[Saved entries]

Definition RequestCert (fresh orgID projectID domainID hostname correlationID : string) (now : Time) : edge Certificate :=
  if hostname =s? "" then fail_with (New CodeInvalidArgument "cert: hostname required")
  else
    cert ← UpsertCertificate fresh (requested orgID projectID domainID hostname correlationID) now;
    automated ← attempt (on_px (AutomateCert hostname));
    match automated with
    | Err err =>
        _ ← ignore (SetCertStatus (Certificate.ID cert) CertStatusFailed (ErrorString err) now);
        fail (wrap_with CodeInternal ("cert: automate " +:+ hostname) err)
    | Ok _ => mret cert
    end.

Definition RenewCert (cert : Certificate) (now : Time) : edge unit :=
  if negb (Certificate.Status cert =s? CertStatusActive) then mret tt
  else
    _ ← SetCertStatus (Certificate.ID cert) CertStatusRenewing "" now;
    on_px (AutomateCert (Certificate.Hostname cert)).

Definition Manager_RevokeCert (cert : Certificate) (now : Time) : edge unit :=
  _ ← ignore (on_px (RevokeCert (Certificate.Hostname cert)));
  SetCertStatus (Certificate.ID cert) CertStatusRevoked "revoked by operator" now.

Definition MarkIssued (hostname serial fingerprint : string) (expiresAt now : Time) : edge unit :=
  got ← attempt (GetCertByHostname hostname);
  match got with
  | Err err => if IsCode (Some err) CodeNotFound then mret tt else fail err
  | Ok cert =>
      let renewAfter := Add expiresAt (- renew_window) in
      let renewAfter := if Before renewAfter now then Add now (24 * Hour) else renewAfter in
      SetCertIssued (Certificate.ID cert) serial fingerprint now expiresAt renewAfter now
  end.

Fixpoint renew_each (l : list Certificate) (now : Time) : edge unit :=
  match l with [] => mret tt | c :: l => _ ← ignore (RenewCert c now); renew_each l now end.

Definition ReconcileRenewals (now : Time) : edge unit :=
  certs ← ListCertsDueForRenewal now; renew_each certs now.

Fixpoint expire_each (l : list Certificate) (now : Time) : edge unit :=
  match l with
  | [] => mret tt
  | c :: l =>
      _ ← (if IsExpired c now && (Certificate.Status c =s? CertStatusActive)
           then ignore (SetCertStatus (Certificate.ID c) CertStatusExpired
                  ("expired at " +:+ match Certificate.ExpiresAt c with Some t => time_text t | None => "<nil>" end) now)
           else mret tt);
      expire_each l now
  end.

Definition ReconcileExpired (now : Time) : edge unit :=
  certs ← ListCertsDueForRenewal now; expire_each certs now.
End repository.

(** ** Verification by DNS (dns/verifier.go) *)

(** What the resolver at an address answers. *)
Record Resolver := {
  LookupTXT : string → string → result error (list string);
  LookupCNAME : string → string → result error string;
  LookupHost : string → string → result error (list string);
}.

Definition MethodTXT : string := "txt".
Definition MethodCNAME : string := "cname".
Definition MethodA : string := "a".
Definition MethodAAAA : string := "aaaa".

Record VerifyResult := { Verified : bool; Reason : string }.
Definition verified : VerifyResult := {| Verified := true; Reason := "" |}.
Definition unverified (reason : string) : VerifyResult := {| Verified := false; Reason := reason |}.

Definition HasSuffix (s suffix : string) : bool :=
  (String.length suffix <=? String.length s)%nat
  && (drop_bytes (String.length s - String.length suffix) s =s? suffix).
Definition TrimSuffix (s suffix : string) : string :=
  if HasSuffix s suffix then take_bytes (String.length s - String.length suffix) s else s.

(** [None]: the slice is out of range and the goroutine panics. *)
Definition GenerateChallenge (method domainID : string) : option string :=
  let digits := keep_bytes (λ a, negb (bool_decide (a = "-"%char))) domainID in
  if (String.length digits <? 16)%nat then None
  else
    let safe := take_bytes 16 digits in
    Some (if method =s? MethodTXT then "agnivo-verify=" +:+ safe
          else if method =s? MethodCNAME then safe +:+ ".verify.agnivo.app"
          else safe).

Definition google : string := "8.8.8.8:53".

Section verifier.
Context (dns : Resolver).
Import DomainVerification.

Fixpoint txt_found (targets : list string) (challenge : string) : bool :=
  match targets with
  | [] => false
  | target :: targets =>
      match LookupTXT dns google target with
      | Err _ => txt_found targets challenge
      | Ok records =>
          existsb (λ rec, (rec =s? challenge) || Contains rec challenge) records || txt_found targets challenge
      end
  end.

(** [%q] of a text without special characters. *)
Definition verifyTXT (dv : t) : VerifyResult :=
  if txt_found [Hostname dv; "_agnivo-challenge." +:+ Hostname dv] (ChallengeValue dv) then verified
  else unverified ("TXT record " +:+ Jobs.quote (ChallengeValue dv) +:+ " not found on " +:+ Hostname dv).

Definition verifyCNAME (dv : t) : VerifyResult :=
  match LookupCNAME dns google (Hostname dv) with
  | Err err => unverified ("CNAME lookup failed: " +:+ ErrorString err)
  | Ok cname =>
      let cname := TrimSuffix (ToLower cname) "." in
      let expected := TrimSuffix (ToLower (ChallengeValue dv)) "." in
      if (cname =s? expected) || HasSuffix cname ("." +:+ expected) then verified
      else unverified ("CNAME " +:+ Jobs.quote cname +:+ " does not point to " +:+ Jobs.quote expected)
  end.

(** [%v] of a slice of strings. *)
Definition show_strings (l : list string) : string := "[" +:+ String.concat " " l +:+ "]".

Definition verifyA (dv : t) : VerifyResult :=
  match LookupHost dns google (Hostname dv) with
  | Err err => unverified ("A lookup failed: " +:+ ErrorString err)
  | Ok addrs =>
      if existsb (String.eqb (ChallengeValue dv)) addrs then verified
      else unverified ("A record for " +:+ Hostname dv +:+ " does not include " +:+ Jobs.quote (ChallengeValue dv)
                       +:+ " (got " +:+ show_strings addrs +:+ ")")
  end.

Definition verifyAAAA (dv : t) : VerifyResult :=
  match LookupHost dns google (Hostname dv) with
  | Err err => unverified ("AAAA lookup failed: " +:+ ErrorString err)
  | Ok addrs =>
      if existsb (λ addr, match ParseIP addr with
                          | Some ip => bool_decide (To4 ip = None) && (addr =s? ChallengeValue dv)
                          | None => false
                          end) addrs
      then verified
      else unverified ("AAAA record for " +:+ Hostname dv +:+ " does not include " +:+ Jobs.quote (ChallengeValue dv))
  end.

Definition Verify (dv : t) : VerifyResult :=
  if Method dv =s? MethodTXT then verifyTXT dv
  else if Method dv =s? MethodCNAME then verifyCNAME dv
  else if Method dv =s? MethodA then verifyA dv
  else if Method dv =s? MethodAAAA then verifyAAAA dv
  else unverified ("unknown method: " +:+ Method dv).

Definition public_resolvers : list string := ["8.8.8.8:53"; "1.1.1.1:53"; "9.9.9.9:53"; "208.67.222.222:53"].

Definition CheckPropagation (hostname txtValue : string) : bool :=
  let agrees raddr := match LookupTXT dns raddr hostname with
                      | Ok records => existsb (λ rec, Contains rec txtValue) records
                      | Err _ => false
                      end in
  let verified := matched agrees public_resolvers in
  Z.of_nat (length public_resolvers) / 2 + 1 <=? verified.
End verifier.

Definition ValidateDomainFormat (hostname : string) : option Error :=
  let labels := Split hostname "." in
  if hostname =s? "" then Some (New CodeInvalidArgument "hostname must not be empty")
  else if (253 <? String.length hostname)%nat then Some (New CodeInvalidArgument "hostname exceeds 253 characters")
  else if (length labels <? 2)%nat then Some (New CodeInvalidArgument "hostname must have at least one dot")
  else if existsb (λ l, (String.length l =? 0)%nat || (63 <? String.length l)%nat) labels
  then Some (New CodeInvalidArgument "each DNS label must be 1–63 characters")
  else None.

(** ** Recovery (recovery/reconciler.go) *)

(** What an operation draws: the identifiers of its rows, the correlation id of
    its context and the clock. *)
Record Draws := { new_id : string; version_id : string; ctx_correlation : string; clock : Time }.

### [Task requirements]
Would you copy, unchanged, the stretch of the records above that begins at the line containing "match targets with" and ends at the line containing "if existsb (String.eqb", and only that?

### [Solution for this problem]
  match targets with
  | [] => false
  | target :: targets =>
      match LookupTXT dns google target with
      | Err _ => txt_found targets challenge
      | Ok records =>
          existsb (λ rec, (rec =s? challenge) || Contains rec challenge) records || txt_found targets challenge
      end
  end.

(** [%q] of a text without special characters. *)
Definition verifyTXT (dv : t) : VerifyResult :=
  if txt_found [Hostname dv; "_agnivo-challenge." +:+ Hostname dv] (ChallengeValue dv) then verified
  else unverified ("TXT record " +:+ Jobs.quote (ChallengeValue dv) +:+ " not found on " +:+ Hostname dv).

Definition verifyCNAME (dv : t) : VerifyResult :=
  match LookupCNAME dns google (Hostname dv) with
  | Err err => unverified ("CNAME lookup failed: " +:+ ErrorString err)
  | Ok cname =>
      let cname := TrimSuffix (ToLower cname) "." in
      let expected := TrimSuffix (ToLower (ChallengeValue dv)) "." in
      if (cname =s? expected) || HasSuffix cname ("." +:+ expected) then verified
      else unverified ("CNAME " +:+ Jobs.quote cname +:+ " does not point to " +:+ Jobs.quote expected)
  end.

(** [%v] of a slice of strings. *)
Definition show_strings (l : list string) : string := "[" +:+ String.concat " " l +:+ "]".

Definition verifyA (dv : t) : VerifyResult :=
  match LookupHost dns google (Hostname dv) with
  | Err err => unverified ("A lookup failed: " +:+ ErrorString err)
  | Ok addrs =>
      if existsb (String.eqb (ChallengeValue dv)) addrs then verified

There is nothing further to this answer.